In the past I have written a few articles about the era of the Korean and Vietnam wars. Because I was married to a command pilot who spent a year in each war, as an Air-Sea rescue pilot, flying helicopters, and wrote regularly about his experiences, flying behind enemy lines to rescue American soldiers, pick up wounded and those killed by the enemy.
At this particular time, lo so many years later, I had no plans to write anything further about either war, the captured and the brainwashing techniques used on American soldiers by the enemy.
However, the up-coming presidential election, and the many candidates in the running, has erupted into a brawl, between Donald Trump and the other candidates, with John McCain as the centerpiece of news because he is a United States senator, whose history reveals he was captured and held by the enemy in Viet Nam for five years. Which has brought on a lot of fireworks conversations back and forth from both sides.
My interest stems from love of Freedom and this country and my deep concern about the future of America.
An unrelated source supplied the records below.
(* ===== verification/WebDav.v ===== *)
(** * webdav.go: the WebDAV server's file system

    [Webdav.Stat] and [Webdav.OpenFile] answer the handler of
    golang.org/x/net/webdav, a library; the files that [OpenFile] returns
    have the methods of a [webdav.File].  The WinFSP server ([WinFsp])
    returns the same directories.  A method that may panic is a function to
    [option]. *)

From S2P Require Import Prelude GoStrings Lru Store StoreTree Paths NfsAttr NfsCache FS.

Local Open Scope gomodfs_scope.

(** ** The readers of a file in memory (io, bytes) *)

Module SectionReader.

(** [io.NewSectionReader(bytes.NewReader(contents), 0, len(contents))]: the
    base is 0 and the limit the length. *)
Record reader := MkReader { contents : bytes; off : Z }.

Definition limit (r : reader) : Z := Z.of_nat (length (contents r)).

Definition NewReader (contents : bytes) : reader := MkReader contents 0.

(** [Read] into a buffer of [n] bytes. *)
Definition Read (n : nat) (r : reader) : bytes * option error * reader :=
  if (limit r <=? off r)%Z then ([], Some EOF, r) else
  let p := take n (drop (Z.to_nat (off r)) (contents r)) in
  (p, None, MkReader (contents r) (off r + Z.of_nat (length p))).

(** [Seek]: from the start, the current offset, or the end. *)
Definition Seek (offset whence : Z) (r : reader) : res Z * reader :=
  let to (o : Z) :=
    if (o <? 0)%Z then (Err (errText "Seek: invalid offset"), r) else (Ok o, MkReader (contents r) o) in
  if (whence =? 0)%Z then to offset
  else if (whence =? 1)%Z then to (i64 (offset + off r))
  else if (whence =? 2)%Z then to (i64 (offset + limit r))
  else (Err (errText "Seek: invalid whence"), r).

(** A reader that reads [n] bytes at a time until [io.EOF], as [io.Copy]
    does; [None] when the fuel runs out. *)
Fixpoint ReadAll (fuel n : nat) (r : reader) : option bytes :=
  match fuel with
  | O => None
  | S fuel' =>
      match Read n r with
      | (_, Some _, _) => Some []
      | (p, None, r') => q ← ReadAll fuel' n r'; Some (p ++ q)
      end
  end.

Lemma ReadAll_from fuel n r :
  (0 < n)%nat -> (0 <= off r)%Z -> (length (contents r) - Z.to_nat (off r) < fuel)%nat ->
  ReadAll fuel n r = Some (drop (Z.to_nat (off r)) (contents r)).
Proof.
  intros Hn. revert r. induction fuel as [|fuel IH]; intros [c o]; cbn [contents off]; intros Ho Hf;
    cbn [ReadAll]; unfold Read, limit; cbn [contents off].
  - lia.
  - destruct (Z.leb_spec (Z.of_nat (length c)) o) as [Hl|Hl]; [by rewrite drop_ge by lia|].
    rewrite length_take, length_drop. rewrite IH; cbn [contents off]; [|lia..].
    cbn [mbind option_bind]. f_equal.
    rewrite <-(take_drop n (drop (Z.to_nat o) c)) at 2. f_equal. rewrite drop_drop.
    destruct (decide (n <= length c - Z.to_nat o)%nat).
    + f_equal. lia.
    + rewrite !drop_ge; [done|lia..].
Qed.
End SectionReader.

(** ** Open files *)

Module Webdav.
Import SectionReader.

(** [wdRegularFile]. *)
Record wdRegularFile := MkRegular { ReadSeeker : reader; size : Z; path : bytes }.

(** [wdDir]. *)
Record wdDir := MkDir { pathInZip : bytes; baseName : bytes; ents : list Dirent }.

(** A [webdav.File]; [emptyDir] embeds a nil [webdav.File], whose methods
    panic. *)
Inductive File : Type :=
  | FRegular (f : wdRegularFile)
  | FDir (d : wdDir)
  | FEmptyDir (base : bytes).

Definition newWDFileFromContents (name contents : bytes) : wdRegularFile :=
  MkRegular (NewReader contents) (Z.of_nat (length contents)) name.

(** [dirFileInfo.Name]. *)
Definition dirFileInfo_Name (baseName : bytes) : option bytes :=
  if decide (baseName = []) then None else Some baseName.

Definition dirent_fileInfo (now : Z) (ent : Dirent) : FileInfo :=
  if mode_IsDir (d_Mode ent) then dir_info (d_Name ent)
  else reg_info now (MkReg (d_Name ent) (d_Size ent) (mode_Perm (d_Mode ent)) None false).

Definition regular_Stat (now : Z) (f : wdRegularFile) : FileInfo :=
  reg_info now (MkReg (path f) (size f) 0 None false).

Definition dir_Readdir (now count : Z) (d : wdDir) : option (res (list FileInfo)) :=
  if (0 <? count)%Z then None else Some (Ok (dirent_fileInfo now <$> ents d)).

(** The methods of a [webdav.File], case by case. *)
Definition file_Stat (now : Z) (f : File) : res FileInfo :=
  match f with
  | FRegular f => Ok (regular_Stat now f)
  | FDir d => Ok (dir_info (baseName d))
  | FEmptyDir b => Ok (dir_info b)
  end.

Definition file_Readdir (now count : Z) (f : File) : option (res (list FileInfo)) :=
  match f with
  | FRegular _ => Some (Err ErrInvalid)
  | FDir d => dir_Readdir now count d
  | FEmptyDir _ => Some (Ok [])
  end.

Definition file_Read (n : nat) (f : File) : option (bytes * option error * File) :=
  match f with
  | FRegular f =>
      let '(p, e, r) := Read n (ReadSeeker f) in Some (p, e, FRegular (MkRegular r (size f) (path f)))
  | FDir _ => Some ([], Some ErrInvalid, f)
  | FEmptyDir _ => None
  end.

Definition file_Seek (offset whence : Z) (f : File) : option (res Z * File) :=
  match f with
  | FRegular f =>
      let '(o, r) := Seek offset whence (ReadSeeker f) in
      Some (o, FRegular (MkRegular r (size f) (path f)))
  | FDir _ => Some (Err ErrInvalid, f)
  | FEmptyDir _ => None
  end.

Definition file_Write (p : bytes) (f : File) : option (res Z) :=
  match f with
  | FRegular _ | FDir _ => Some (Err ErrInvalid)
  | FEmptyDir _ => None
  end.

Definition file_Close (f : File) : option error := None.

(** [webdav.ErrNotImplemented]. *)
Definition file_Patch {A} (patches : list A) : res (list A) := Err (errText "not implemented").

Definition quote : bytes := [byte_of 34].

(** [staticDeadProps]: one property, the creation date. *)
Definition staticDeadProps : list ((bytes * bytes) * bytes) :=
  [((str "DAV:", str "creationdate"),
    str "<D:creationdate xmlns:D=" ++ quote ++ str "DAV:" ++ quote ++ str ">" ++
    str "2009-11-12T13:14:15Z" ++ str "</D:creationdate>")].

Definition file_DeadProps (f : File) : res (list ((bytes * bytes) * bytes)) := Ok staticDeadProps.

(** [dummyFSPGoFileDir]: the further methods that a directory has as a file
    of WinFSP. *)
Definition dummy_ReadAt (n : nat) (off : Z) : res bytes := Err ErrInvalid.
Definition dummy_Sync : option error := None.
Definition dummy_Truncate (size : Z) : res unit := Err ErrPermission.
Definition dummy_WriteAt (p : bytes) (off : Z) : res Z := Err ErrInvalid.

(** ** The file system *)

(** The flags of package os, on Linux. *)
Definition O_RDONLY : Z := 0.
Definition O_WRONLY : Z := 1.
Definition O_RDWR : Z := 2.
Definition O_APPEND : Z := 1024.
Definition O_CREATE : Z := 64.
Definition O_TRUNC : Z := 512.

Definition writeFlags : Z :=
  Z.lor (Z.lor (Z.lor (Z.lor O_WRONLY O_RDWR) O_APPEND) O_CREATE) O_TRUNC.

Definition Mkdir (name : bytes) (perm : Z) : res unit := Err ErrPermission.
Definition RemoveAll (name : bytes) : res unit := Err ErrPermission.
Definition Rename (oldName newName : bytes) : res unit := Err ErrPermission.

Section webdav.
Context `{E : ModEscape} {S H W : Type} `{St : !Store S H} `{Wd : !World W} (cfg : config).

Abbreviation M A := (pst (FS S H W) (res A)).

(** The time, and the JSON that [StatusJSON] renders. *)
Context (now : Z) (json : bytes).

Definition Stat (name : bytes) : M FileInfo :=
  let base := path_Base name in
  let dp := parsed name in
  if NotExist dp then pst_err ErrNotExist
  else if decide (WellKnown dp <> []) then
    if decide (WellKnown dp = wkTSGoExtracted) then
      let trip := default (MkTriple [] [] []) (isTSGoModule (ModVersion dp)) in
      pst_ok (reg_info now (MkReg name (Z.of_nat (length (tsgoExtractedFileContents (t_Hash trip)))) 0 None false))
    else pst_ok (reg_info now (MkReg name 123 0 None false))
  else if decide (CacheDownloadFileExt dp <> []) then
    r <-? catch (getMetaFileByExt cfg (ModVersion dp) (CacheDownloadFileExt dp)) ;;
    match r with
    | Err _ => pst_err EIO
    | Ok v => pst_ok (reg_info now (MkReg name (Z.of_nat (length v)) 0 None false))
    end
  else if negb (InZip dp) then pst_ok (dir_info base)
  else
  mh <-? getZipRoot cfg (ModVersion dp) ;;
  r <-? catch (call_store (Store.Stat mh (Path dp))) ;;
  match r with
  | Err e => if errors_Is e is_ErrNotExist then pst_err ErrNotExist else pst_err e
  | Ok fi => pst_ok fi
  end.

Definition OpenFile (name : bytes) (flag : Z) : M File :=
  let base := path_Base name in
  if negb (Z.land flag writeFlags =? 0)%Z then pst_err ErrPermission else
  let dp := parsed name in
  if NotExist dp then pst_err ErrNotExist
  else if decide (WellKnown dp <> []) then
    if decide (WellKnown dp = statusFile) then pst_ok (FRegular (newWDFileFromContents base json))
    else if decide (WellKnown dp = wkTSGoExtracted) then
      let trip := default (MkTriple [] [] []) (isTSGoModule (ModVersion dp)) in
      pst_ok (FRegular (newWDFileFromContents base (tsgoExtractedFileContents (t_Hash trip))))
    else pst_err ErrNotExist
  else if decide (CacheDownloadFileExt dp <> []) then
    r <-? catch (getMetaFileByExt cfg (ModVersion dp) (CacheDownloadFileExt dp)) ;;
    match r with
    | Err _ => pst_err EIO
    | Ok v => pst_ok (FRegular (newWDFileFromContents name v))
    end
  else if negb (InZip dp) then pst_ok (FEmptyDir base)
  else
  mh <-? getZipRoot cfg (ModVersion dp) ;;
  r <-? catch (call_store (GetFile mh (Path dp))) ;;
  match r with
  | Err e =>
      if errors_Is e is_ErrIsDir then
        ents <-? call_store (Readdir mh (Path dp)) ;;
        pst_ok (FDir (MkDir (Path dp) base ents))
      else pst_err e
  | Ok contents => pst_ok (FRegular (newWDFileFromContents name contents))
  end.
End webdav.

(** ** The HTTP handler *)

(** The parts of a request that [newWebDAVHandler] looks at. *)
Record request := MkRequest { Method : bytes; IfModifiedSince : bytes; IfNoneMatch : bytes }.

(** Either it answers 304 itself, or the library's handler [wh] serves the
    request, with the [Expires] header set or not. *)
Inductive answer : Type :=
  | NotModified
  | Served (expires : option bytes).

(** [expires] is the text of the time three months from now. *)
Definition ServeHTTP (expires : bytes) (r : request) : answer :=
  if decide (Method r = str "GET" \/ Method r = str "HEAD") then
    if decide (IfModifiedSince r <> [] \/ IfNoneMatch r <> []) then NotModified
    else Served (Some expires)
  else Served None.
End Webdav.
It’s in this connection I’m going to write about the history and events of that period as I recall, as I lived through it waiting at home while my husband was an active participant in both wars. I kept abreast of events via the news and regular correspondence with my husband, during the time he served.
Many young Americans fought and died in those two wars. Some were captured and returned. To be informed about that era and events which took place it is imperative to understand brainwashing. It was a term coined during the Korean war, and a word that showed up in the dictionary quicker than Spudnik. 
Those who were released after capture and subjected to brainwashing techniques were sent to a hospital in Japan where a military doctor Meyer treated in a de-programming program. He wrote an interesting paper about it and I obtained a copy of it early on. Not only did I study his reports, several years later living in Japan, I visited the hospital where the returning soilders were treated and de-programmed. I was intrigued by brainwashing techniques from the moment I first heard the term.
I will describe as I recall from memory. When a soldier was captured by the enemy in Korea, and later in Viet Nam, the goal of the enemy was to train the captive against the United States. A number of techniques were used to re-train the mind of the captive to be an enemy of his country he was sent to fight for.
Topping the list of techniques was torture, to gain control of the mind of the captured to hate his mother. They would be blind-folded in a solitary room, while food and water withheld, and trained interrogators took turns around the clock, with a constant barrage of statements demeaning about the captive’s mother. Sometimes there was physical torture, sometimes drugs were given to the blind-folded captive. Deprived of sleep, food and water, while being tortured with constant  derogatives about the mother, until the subject submitted in agreement, with hatred towards mother and country. Then the subject was used for propaganda purposes against the United States. He would do this after being brainwashed into submission to do whatever the captor told him to do.
In order to survive they were tortured to be a willing subject to do whatever the captor ordered. Those who survived had been the subject of these brainwashing techniques before they were released. And those who did survive were sent back to a hospital for de-programming treatment, before released back into society here in the United States.
No American prisoner spent any length of time as a prisoner of war in the korean and Viet Nam war, without being indoctrinated in their brainwashing techniques, to obey whatever their captors ordered. They were trained through indoctrination of brainwashing techniques, to collude with the enemy against their family and country. No exceptions for anyone who survived time spent as a prisoner of war.
Some from those eras, remember, “Tokyo Rose.” Now a firestorm of remarks by presidential candidates has re-kindled conversations and arguments about prisoners of war. All this current propaganda to sugarcoat as heroes, are uninformed about the reality of the brainwashing techniques used on American captives.
There’s an old Southern saying, “One can’t make a silk purse out of a sow’s ear.” Nor can one make a hero out of the captured in the Korean and Vietnam wars. If one survived, one capitulated, one hundred percent to what ever the captor brainwashed into their minds, body and soul. To be otherwise or do otherwise meant they returned in a body bag.
Inasmuch as my husband participated in both these wars, and I read all the Dr. Meyer reports on brainwashing techniques, I made it my business to learn everything I could about prisoners of war and what took place during their captivity. For anyone to try and sugarcoat the results of survivors of enemy captivity as acts of heroism, is spreading propaganda.
Prisoners of war followed orders of captors and did whatever ordered to do in order to survive. No heroism connected to it, submission was the only way to survive.
Lo these years later to try to re-write history and attempt to sugarcoat submission to enemy as a act of heroism, is hogwash. Don’t misunderstand me, I don’t blame anyone for doing whatever it takes to survive, however upon  fabricating heroic deeds out of survival in enemy captivity as heroic, re-defines the meaning of heroism.
From Thomas Jefferson comes this quote, “Were parties here divided merely by a greediness for office, to take part with either would be unworthy of a reasonable or moral man.”